Toru Inoue, Keiko Matsuura, Taichiro Yoshimoto, Lam Tung Nguyen, Yoshiyuki Tsukamoto, Chisato Nakada, Naoki Hijiya, Takahiro Narimatsu, Takeo Nomura, Fuminori Sato, Yoji Nagashima, Kenji Kashima, Shingo Hatakeyama, Chikara Ohyama, Kazuyuki Numakura, Tomonori Habuchi, Masayuki Nakagawa, Masao Seto, Hiromitsu Mimata, Masatsugu Moriyama
Cancer Science 2012, 103 (3): 569-76
22145865
The purpose of the present study was to determine the genomic profile of renal cell carcinoma (RCC) in end-stage renal disease (ESRD) by analyzing genomic copy number aberrations. Seventy-nine tumor samples from 63 patients with RCC-ESRD were analyzed by array comparative genomic hybridization using the Agilent Whole Human Genome 4 × 44K Oligo Micro Array (Agilent Technologies Inc., Palo Alto, CA, USA).
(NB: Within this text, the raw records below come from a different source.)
Lemma bytes_of_word_inv z l :
  words_of_bytes (bytes_of_word z ++ l) = u32 z :: words_of_bytes l.
Proof.
  unfold bytes_of_word. cbn [app words_of_bytes]. f_equal.
  pose proof (u32_range z) as Hz. unfold is_u32 in Hz.
  generalize dependent (u32 z). intros u Hu.
  pose proof (Z.div_mod u 256 ltac:(lia)).
  pose proof (Z.div_mod (u / 256) 256 ltac:(lia)) as H2.
  pose proof (Z.div_mod (u / 65536) 256 ltac:(lia)) as H3.
  rewrite !Z.div_div in H2, H3 by lia. change (256 * 256) with 65536 in *.
  change (65536 * 256) with 16777216 in *.
  rewrite (Z.mod_small (u / 16777216) 256); [lia|].
  split; [apply Z.div_pos; lia|apply Z.div_lt_upper_bound; lia].
Qed.

Lemma words_of_bytes_of_words ws : words_of_bytes (bytes_of_words ws) = map u32 ws.
Proof.
  induction ws as [|z ws IH]; [done|]. cbn [flat_map bytes_of_words map].
  by rewrite bytes_of_word_inv, <- IH.
Qed.

Lemma length_bytes_of_words ws : length (bytes_of_words ws) = (4 * length ws)%nat.
Proof.
  unfold bytes_of_words. induction ws as [|z ws IH]; cbn [flat_map]; [done|].
  rewrite length_app, IH. simpl. lia.
Qed.

(** A word as an [int], and as an [unsigned int]. *)
Definition int_at (ws : list Z) (n : nat) : Z := s32 (nth n ws 0).
Definition uint_at (ws : list Z) (n : nat) : Z := nth n ws 0.

(** A structure of four-byte integers: its members in order, and a structure
    from the values of its words. *)
Class StatusStruct (T : Type) := {
  to_words : T → list Z;
  of_words : list Z → T;
  n_words : nat;
  in_range : T → Prop;
  to_words_length t : length (to_words t) = n_words;
  of_to_words t : in_range t → of_words (map u32 (to_words t)) = t;
}.

Section image.
Context {T : Type} `{StatusStruct T}.

Definition image (t : T) : list Z := bytes_of_words (to_words t).
Definition size_of_status : nat := 4 * n_words.

(** The structure after its first bytes were overwritten. *)
Definition overwrite (base : T) (bytes : list Z) : T :=
  of_words (words_of_bytes (bytes ++ drop (length bytes) (image base))).

Lemma image_length t : length (image t) = size_of_status.
Proof.
  unfold image, size_of_status. by rewrite length_bytes_of_words, to_words_length.
Qed.

Lemma overwrite_image base t : in_range t → overwrite base (image t) = t.
Proof.
  intros Ht. unfold overwrite. rewrite drop_ge by (by rewrite !image_length).
  rewrite app_nil_r. unfold image. rewrite words_of_bytes_of_words. by apply of_to_words.
Qed.

Lemma overwrite_nothing base : in_range base → overwrite base [] = base.
Proof.
  intros Hb. unfold overwrite, image. cbn [length app].
  rewrite drop_0, words_of_bytes_of_words. by apply of_to_words.
Qed.
End image.

(** Each word is in the range of its member's type. *)
Definition words_in_range (signed : nat → bool) (ws : list Z) : Prop :=
  ∀ n z, ws !! n = Some z → if signed n then is_s32 z else is_u32 z.

(** Looks for the word a range is asked of. *)
Ltac find_word Ht n :=
  lazymatch n with
  | 40%nat => fail
  | _ => first [exact (Ht n _ eq_refl) | find_word Ht (S n)]
  end.

(** A structure is read back from its words, one member after the other. *)
Ltac read_words Ht :=
  cbn [nth map]; f_equal; first [apply s32_u32 | apply u32_small]; find_word Ht 0%nat.

(** The range of each word of a structure, one after the other; [tac] prepares a
    goal, which is then closed by a hypothesis or by evaluation. *)
Ltac range_tac tac :=
  intros n z Hn;
  repeat (destruct n as [|n];
    [injection Hn as <-; cbv beta iota; cbn;
     tac; try assumption; try (by repeat case_match) |]);
  try done.
(* ===== verification/Trace.v ===== *)
(** The calls a program makes in a run, with what was answered, in order, and rules to
    establish what they are. *)

From stdpp Require Import list.
From S2P Require Import Prelude MachApi NxMachUtils StatusPipe.

Local Open Scope Z_scope.

Module Trace.

Inductive event : Type :=
  | Ev {R : Type} (c : mach_call R) (r : R).

Fixpoint trace {W} `{Kernel W} {A} (p : prog A) (w : W) : list event :=
  match p with
  | Ret _ => []
  | Call c k => let '(r, w') := handle c w in Ev c r :: trace (k r) w'
  end.

(** Whatever is answered, the result and the calls of the run are related. *)
Fixpoint does {A} (p : prog A) (Φ : A → list event → Prop) : Prop :=
  match p with
  | Ret a => Φ a []
  | Call c k => ∀ r, does (k r) (λ a t, Φ a (Ev c r :: t))
  end.

Lemma does_run {W} `{Kernel W} {A} (p : prog A) (Φ : A → list event → Prop) w :
  does p Φ → Φ (run p w).1 (trace p w).
Proof.
  revert w Φ. induction p as [a|R c k IH]; intros w Φ Hp; simpl in *; [done|].
  destruct (handle c w) as [r w']. exact (IH r w' _ (Hp r)).
Qed.

Lemma does_mono {A} (p : prog A) (Φ Ψ : A → list event → Prop) :
  does p Φ → (∀ a t, Φ a t → Ψ a t) → does p Ψ.
Proof.
  revert Φ Ψ. induction p as [a|R c k IH]; intros Φ Ψ Hp HΦ; simpl in *; [by apply HΦ|].
  intros r. eapply IH; [apply Hp|]. intros a t. apply HΦ.
Qed.

Lemma does_any {A} (p : prog A) : does p (λ _ _, True).
Proof. induction p as [a|R c k IH]; simpl; [done|exact IH]. Qed.

Lemma does_bind {A B} (f : A → prog B) (p : prog A) (Φ : B → list event → Prop) :
  does p (λ a t, does (f a) (λ b t', Φ b (t ++ t'))) → does (p ≫= f) Φ.
Proof. revert Φ. induction p as [a|R c k IH]; intros Φ Hp; simpl in *; [done|]. intros r. apply IH, Hp. Qed.

Lemma does_call {R} (c : mach_call R) (Φ : R → list event → Prop) :
  (∀ r, Φ r [Ev c r]) → does (call c) Φ.
Proof. done. Qed.

Lemma does_ret {A} (a : A) (Φ : A → list event → Prop) : Φ a [] → does (mret a) Φ.
Proof. done. Qed.

Lemma does_guarded {A} (c : bool) (a : A) p (Φ : A → list event → Prop) :
  (c = true → does p Φ) → (c = false → Φ a []) → does (guarded c a p) Φ.
Proof. destruct c; simpl; auto. Qed.

(** ** What is read off the calls *)

(** The snapshots of the name space. *)
Definition snapshot_of (e : event) : option nx_baseline_t :=
  match e with
  | Ev c r => match c in mach_call R return R → option nx_baseline_t with
      | mach_port_names => λ '(k, ns, ts), Some (mk_baseline ns ts (k =? KERN_SUCCESS) k)
      | _ => λ _, None
      end r
  end.
Definition snapshots (t : list event) : list nx_baseline_t := omap snapshot_of t.

(** The bytes that were read. *)
Definition bytes_of (e : event) : list Z :=
  match e with
  | Ev c r => match c in mach_call R return R → list Z with
      | sys_read _ _ => λ r, match r with IoOk l => l | IoErr _ => [] end
      | _ => λ _, []
      end r
  end.
Definition bytes_read (t : list event) : list Z := flat_map bytes_of t.

Definition plain (t : list event) : Prop := snapshots t = [] ∧ bytes_read t = [].

Lemma snapshots_app t t' : snapshots (t ++ t') = snapshots t ++ snapshots t'.
Proof. apply omap_app. Qed.
Lemma bytes_read_app t t' : bytes_read (t ++ t') = bytes_read t ++ bytes_read t'.
Proof. apply flat_map_app. Qed.
Lemma plain_app t t' : plain t → plain t' → plain (t ++ t').
Proof.
  intros [H1 H2] [H3 H4]. split; [by rewrite snapshots_app, H1, H3|by rewrite bytes_read_app, H2, H4].
Qed.

(** A call that neither lists the names nor reads. *)
Lemma plain_one e : snapshot_of e = None → bytes_of e = [] → plain [e].
Proof. intros H1 H2. unfold plain, snapshots, bytes_read. simpl. by rewrite H1, H2. Qed.

Lemma sublist_both {A} (l1 l2 k1 k2 : list A) :
  l1 `sublist_of` k1 → l2 `sublist_of` k2 → l1 ++ l2 `sublist_of` k1 ++ k2.
Proof. apply sublist_app. Qed.

(** ** The operations of the probes *)

Section common.
Context `{Host}.

Definition listed (b : nx_baseline_t) : event := Ev mach_port_names (kr b, names b, types b).

Lemma does_capture (Φ : nx_baseline_t → list event → Prop) :
  APPLE = true → (∀ b, valid b = (kr b =? KERN_SUCCESS) → Φ b [listed b]) → does nx_baseline_capture Φ.
Proof.
  intros Ha HΦ. unfold nx_baseline_capture. rewrite Ha. simpl. intros [[k ns] ts].
  by apply (HΦ (mk_baseline ns ts (k =? KERN_SUCCESS) k)).
Qed.

Lemma snapshots_listed b t :
  valid b = (kr b =? KERN_SUCCESS) → snapshots (listed b :: t) = b :: snapshots t.
Proof. destruct b. simpl. by intros ->. Qed.

Lemma does_free b (Φ : nx_baseline_t → list event → Prop) :
  (∀ t, plain t → Φ zero_baseline t) → does (nx_baseline_free b) Φ.
Proof.
  intros HΦ. unfold nx_baseline_free. destruct APPLE; [|by apply HΦ].
  apply does_bind, does_guarded; intros _; [apply does_call; intros r|];
    (apply does_bind, does_guarded; intros _; [apply does_call; intros r'|]); by apply does_ret, HΦ.
Qed.
End common.

(** Without a report of success there may be less than was asked for. *)
Lemma does_read_full fuel fd len buf :
  does (StatusPipe.read_full fuel fd len buf) (λ r t, snapshots t = [] ∧
    match r with
    | Some (ok, bytes) => bytes = buf ++ bytes_read t ∧
        (ok = true → (length buf + len ≤ length bytes)%nat)
    | None => True
    end).
Proof.
  revert len buf. induction fuel as [|fuel IH]; intros [|len] buf; simpl; try done;
    try (rewrite app_nil_r; repeat split; lia).
  intros [[]|chunk].
  - eapply does_mono; [apply IH|]. intros [[ok bytes]|] t [Hs Hb]; by split.
  - simpl. by rewrite app_nil_r.
  - destruct (length chunk =? 0)%nat eqn:E.
    + simpl. apply Nat.eqb_eq, nil_length_inv in E as ->. by rewrite app_nil_r.
    + eapply does_mono; [apply IH|]. intros [[ok bytes]|] t [Hs Hb]; [|done].
      destruct Hb as [Hb Hl]. split; [done|]. simpl. rewrite Hb, <- app_assoc. split; [done|].
      intros Hok. specialize (Hl Hok). rewrite Hb, !length_app in Hl.
      rewrite !length_app. apply Nat.eqb_neq in E. lia.
Qed.
End Trace.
Unsupervised hierarchical clustering analysis revealed that the 63 cases could be divided into two groups, Clusters A and B. Cluster A was comprised mainly of clear cell RCC (CCRCC), whereas Cluster B was comprised mainly of papillary RCC (PRCC), acquired cystic disease (ACD)-associated RCC, and clear cell papillary RCC. Analysis of the averaged frequencies revealed that the genomic profiles of Clusters A and B resembled those of sporadic CCRCC and sporadic PRCC, respectively. Although it has been proposed on the basis of histopathology that ACD-associated RCC, clear cell papillary RCC and PRCC-ESRD are distinct subtypes, the present data reveal that the genomic profiles of these types, categorized as Cluster B, resemble one another. Furthermore, the genomic profiles of PRCC, ACD-associated RCC and clear cell papillary RCC admixed in one tissue tended to resemble one another. On the basis of genomic profiling of RCC-ESRD, we conclude that the molecular pathogenesis of CCRCC-ESRD resembles that of sporadic CCRCC. Although various histologic subtypes of non-clear cell RCC-ESRD have been proposed, their genomic profiles resemble those of sporadic PRCC, suggesting that the molecular pathogenesis of non-CCRCC-ESRD may be related to that of sporadic PRCC.